==== The records ====

Lemma handshake_spec p r mem nread err parser code major minor status hdrs s :
  upgrading p r s →
  llhttp_execute (r_parser r) (take (Z.to_nat nread) mem) =
    (response_events code major minor status hdrs [], err, parser) →
  (err = HPE_OK ∨ ∃ pos, err = HPE_PAUSED_UPGRADE pos) →
  0 ≤ processed err (take (Z.to_nat nread) mem) →
  cstr_ok status → Forall hdr_ok hdrs →
  tlsuv_http_resp_header (received hdrs) (bs "content-encoding") = None →
  wp (ws_handshake zenv fuel observer nread mem) (λ '(n, failed) s',
    n = processed err (take (Z.to_nat nread) mem) ∧ failed = negb (code =? 101) ∧
    log s' = log s ++ [EvConnectCb (if code =? 101 then 0 else -1)] ∧
    reqs s' !! p = None ∧ w_req (rest s') = None ∧ w_conn_req (rest s') = false) s.
Proof.
  intros (Hr & Hq & Hc & Hcb & Hi & Hb & Hh & Hch) Hx Herr Hpos Hst Hok Hce.
  unfold ws_handshake. wp_simpl. unfold wsock. wp_simpl. rewrite Hc, Hq. cbn [negb]. wp_simpl.
  pose proof (process_silent observer p r _ err parser code major minor status hdrs s Hr Hx Herr
    Hcb Hi Hb Hh Hch Hst Hok Hce) as Hp.
  apply wp_run in Hp as (n & s1 & Hp & -> & Hl1 & r1 & Hr1 & Hs1 & Hcode & Hi1).
  pose proof (stable_process (λ w, w = rest s) observer (stable_observer _) zenv fuel p _ s _ s1 Hp eq_refl) as Hrest.
  unfold wp at 1. rewrite Hp. destruct (Z.ltb_spec (processed err (take (Z.to_nat nread) mem)) 0); [lia|].
  wp_simpl. rewrite Hrest, Hq. wp_simpl. apply (wp_req_get p r1); [done|].
  rewrite bool_decide_eq_true_2 by done. wp_simpl. unfold call_app, emit, observer. wp_simpl.
  unfold set_ws. wp_simpl. unfold drop_req, wsock. wp_simpl. cbn [rest update_with w_req]. rewrite Hrest, Hq.
  unfold http_req_free. wp_simpl. apply (wp_req_get p r1); [done|]. rewrite Hi1.
  unfold liftO at 1, wp at 1. cbn beta iota. cbn [fmap option_fmap option_map um_free_inflater].
  apply (wp_req_dealloc p r1); [done|]. unfold set_ws. wp_simpl. cbn. rewrite Hl1, Hcode, lookup_delete_eq. done.
Qed.

(** C7: the upgrade handshake.  When llhttp reports the server's answer complete, the
    connect callback is called exactly once, with 0 for status 101 and -1 otherwise,
    and the upgrade request is released; a frame that followed the answer in the same
    read is delivered next, from the position where the answer ended. *)
Theorem ws_upgrade mask p r resp op payload post parser major minor status hdrs s :
  upgrading p r s → bytes_ok payload → Z.of_nat (length payload) < MAX_FRAME →
  op = OpCode_TXT ∨ op = OpCode_BIN →
  let frame := rfc_frame op None payload in
  let nread := Z.of_nat (length (resp ++ frame)) in
  llhttp_execute (r_parser r) (resp ++ frame) =
    (response_events 101 major minor status hdrs [], HPE_PAUSED_UPGRADE (Z.of_nat (length resp)), parser) →
  cstr_ok status → Forall hdr_ok hdrs →
  tlsuv_http_resp_header (received hdrs) (bs "content-encoding") = None →
  ∃ s', ws_read_cb zenv fuel observer link_write_rc mask nread (resp ++ frame ++ post) s = Ret (tt, s') ∧
    log s' = log s ++ [EvConnectCb 0; EvReadCb (Z.of_nat (length payload)) payload] ∧
    reqs s' !! p = None ∧ w_conn_req (rest s') = false.
Proof.
  intros Hup Hp Hl Hop frame nread Hx Hst Hok Hce.
  assert (0 ≤ op < 16) as Hr by (unfold OpCode_TXT, OpCode_BIN in Hop; lia).
  assert (take (Z.to_nat nread) (resp ++ frame ++ post) = resp ++ frame) as Htake
    by (unfold nread; rewrite Nat2Z.id, app_assoc; apply take_app_length).
  pose proof (handshake_spec p r (resp ++ frame ++ post) nread
    (HPE_PAUSED_UPGRADE (Z.of_nat (length resp))) parser 101 major minor status hdrs s Hup) as Hh.
  rewrite Htake in Hh. specialize (Hh Hx (or_intror (ex_intro _ _ eq_refl)) ltac:(cbn; lia) Hst Hok Hce).
  apply wp_run in Hh as ([n failed] & s1 & Hrun & Hn & Hf & Hl1 & Hr1 & _ & Hc1).
  cbn in Hn, Hf, Hl1. subst n failed. destruct (rfc_frame_payload_off resp op payload post) as (hdr & E & Hlen & Hne).
  assert (0 < length frame)%nat as Hfr.
  { destruct (rfc_frame_split op payload) as (h0 & E0 & Hh0). unfold frame. rewrite E0, length_app, Hh0.
    unfold payload_off. repeat case_if; lia. }
  exists (s1 <| log := log s1 ++ [EvReadCb (Z.of_nat (length payload)) payload] |>).
  split; [|split_and!; [cbn; by rewrite Hl1, <-app_assoc|done|done]].
  unfold ws_read_cb. destruct (Z.ltb_spec nread 0); [unfold nread in *; lia|].
  unfold mbind at 1, M_bind at 1. rewrite Hrun. cbn [orb].
  destruct (Z.eqb_spec (Z.of_nat (length resp)) nread) as [Heq|_]; [unfold nread in Heq; rewrite length_app in Heq; lia|].
  rewrite Nat2Z.id. by apply frame_in_exact.
Qed.
End Upgrade.

(** ** The key, pings and closing *)

(** The base64 alphabet. *)
Definition base64_char (c : Z) : Prop :=
  65 ≤ c ≤ 90 ∨ 97 ≤ c ≤ 122 ∨ 48 ≤ c ≤ 57 ∨ c = 43 ∨ c = 47.

Lemma key_char_ok r : base64_char (key_char r).
Proof.
  unfold key_char, base64_char. pose proof (Z.land_nonneg r 63) as Hn.
  assert (0 ≤ Z.land r 63 < 64) as Hv.
  { change 63 with (Z.ones 6). rewrite Z.land_ones by lia. apply Z.mod_pos_bound. lia. }
  repeat case_if; lia.
Qed.

(** C40: the key of the upgrade request is well formed for any random numbers: 22
    characters of the base64 alphabet and two padding characters. *)
Theorem ws_key_wellformed rnd : (22 <= length rnd)%nat →
  ∃ body, ws_key rnd = body ++ bs "==" ∧ length body = 22%nat ∧ Forall base64_char body.
Proof.
  intros Hl. exists (map key_char (take 22 rnd)). split; [done|]. split.
  - rewrite length_map, length_take. lia.
  - apply Forall_forall. intros c Hc%list_elem_of_In. apply in_map_iff in Hc as (r & <- & _). apply key_char_ok.
Qed.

====

■ Assignment ■
The answer is the run of lines above from the line containing "intros Hup Hp" through the line containing "Definition base64_char (c", copied exactly and alone.

■ Exercise result ■
  intros Hup Hp Hl Hop frame nread Hx Hst Hok Hce.
  assert (0 ≤ op < 16) as Hr by (unfold OpCode_TXT, OpCode_BIN in Hop; lia).
  assert (take (Z.to_nat nread) (resp ++ frame ++ post) = resp ++ frame) as Htake
    by (unfold nread; rewrite Nat2Z.id, app_assoc; apply take_app_length).
  pose proof (handshake_spec p r (resp ++ frame ++ post) nread
    (HPE_PAUSED_UPGRADE (Z.of_nat (length resp))) parser 101 major minor status hdrs s Hup) as Hh.
  rewrite Htake in Hh. specialize (Hh Hx (or_intror (ex_intro _ _ eq_refl)) ltac:(cbn; lia) Hst Hok Hce).
  apply wp_run in Hh as ([n failed] & s1 & Hrun & Hn & Hf & Hl1 & Hr1 & _ & Hc1).
  cbn in Hn, Hf, Hl1. subst n failed. destruct (rfc_frame_payload_off resp op payload post) as (hdr & E & Hlen & Hne).
  assert (0 < length frame)%nat as Hfr.
  { destruct (rfc_frame_split op payload) as (h0 & E0 & Hh0). unfold frame. rewrite E0, length_app, Hh0.
    unfold payload_off. repeat case_if; lia. }
  exists (s1 <| log := log s1 ++ [EvReadCb (Z.of_nat (length payload)) payload] |>).
  split; [|split_and!; [cbn; by rewrite Hl1, <-app_assoc|done|done]].
  unfold ws_read_cb. destruct (Z.ltb_spec nread 0); [unfold nread in *; lia|].
  unfold mbind at 1, M_bind at 1. rewrite Hrun. cbn [orb].
  destruct (Z.eqb_spec (Z.of_nat (length resp)) nread) as [Heq|_]; [unfold nread in Heq; rewrite length_app in Heq; lia|].
  rewrite Nat2Z.id. by apply frame_in_exact.
Qed.
End Upgrade.

(** ** The key, pings and closing *)

(** The base64 alphabet. *)
Definition base64_char (c : Z) : Prop :=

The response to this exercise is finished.